Instructions for the task → What is needed is an exact copy of the lines from the one containing "apply (Sorted_unique (fun" through the last line of the entries below, both included.

Records provided →
Lemma fmap_filter_member {A} (f : A → Z) (ids : list Z) (l : list A) :
  NoDup (f <$> l) → NoDup ids → ids ⊆ f <$> l →
  f <$> filter (fun x => f x ∈ ids) l ≡ₚ ids.
Proof.
  intros Hl Hids Hsub. apply NoDup_Permutation; [| exact Hids |].
  - eapply sublist_NoDup; [exact Hl | apply fmap_sublist, sublist_filter].
  - intros i. rewrite list_elem_of_fmap. split.
    + intros (x & -> & Hx). apply list_elem_of_filter in Hx as [Hx _]. exact Hx.
    + intros Hi. pose proof (Hsub i Hi) as Hin.
      apply list_elem_of_fmap in Hin as (x & -> & Hx).
      exists x. split; [reflexivity |]. apply list_elem_of_filter. auto.
Qed.

Global Instance batch_le_dec : RelDecision batch_le.
Proof. intros a b; unfold batch_le; apply _. Defined.




(** ** Logs *)

Section Logs.

Lemma filter_all {A} (P : A → Prop) `{∀ x, Decision (P x)} (l : list A) :
  Forall P l → filter P l = l.
Proof.
  induction 1 as [|x l Hx _ IH]; [reflexivity |].
  rewrite filter_cons_True by done. by rewrite IH.
Qed.

Lemma filter_none {A} (P : A → Prop) `{∀ x, Decision (P x)} (l : list A) :
  Forall (fun x => ¬ P x) l → filter P l = [].
Proof.
  induction 1 as [|x l Hx _ IH]; [reflexivity |].
  by rewrite filter_cons_False.
Qed.

Lemma Sorted_seqZ a n : Sorted Z.le (seqZ a n).
Proof.
  unfold seqZ. generalize (Z.to_nat n) as k. intros k. generalize 0%nat as st.
  induction k as [|k IH]; intros st; simpl; constructor.
  - apply IH.
  - destruct k; simpl; constructor. lia.
Qed.

Global Instance seq_desc_total : Total Job.seq_desc.
Proof. intros a b. unfold Job.seq_desc. lia. Qed.

Lemma by_sequence_desc_sequences l a n :
  LogRow.sequence <$> l = seqZ a n →
  LogRow.sequence <$> Job.by_sequence_desc l = reverse (seqZ a n).
Proof.
  intros Hl.
  assert (Transitive (fun x y : Z => y ≤ x)) by (intros x y z ??; lia).
  assert (AntiSymm eq (fun x y : Z => y ≤ x)) by (intros x y ??; lia).
  apply (Sorted_unique (fun x y : Z => y ≤ x)).
  - apply (Sorted_fmap _ Job.seq_desc); [auto |].
    apply Sorted_merge_sort, _.
  - apply (Sorted_reverse Z.le), Sorted_seqZ.
  - unfold Job.by_sequence_desc. rewrite merge_sort_Permutation, Hl.
    symmetry. apply reverse_Permutation.
Qed.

Response →
  apply (Sorted_unique (fun x y : Z => y ≤ x)).
  - apply (Sorted_fmap _ Job.seq_desc); [auto |].
    apply Sorted_merge_sort, _.
  - apply (Sorted_reverse Z.le), Sorted_seqZ.
  - unfold Job.by_sequence_desc. rewrite merge_sort_Permutation, Hl.
    symmetry. apply reverse_Permutation.
Qed.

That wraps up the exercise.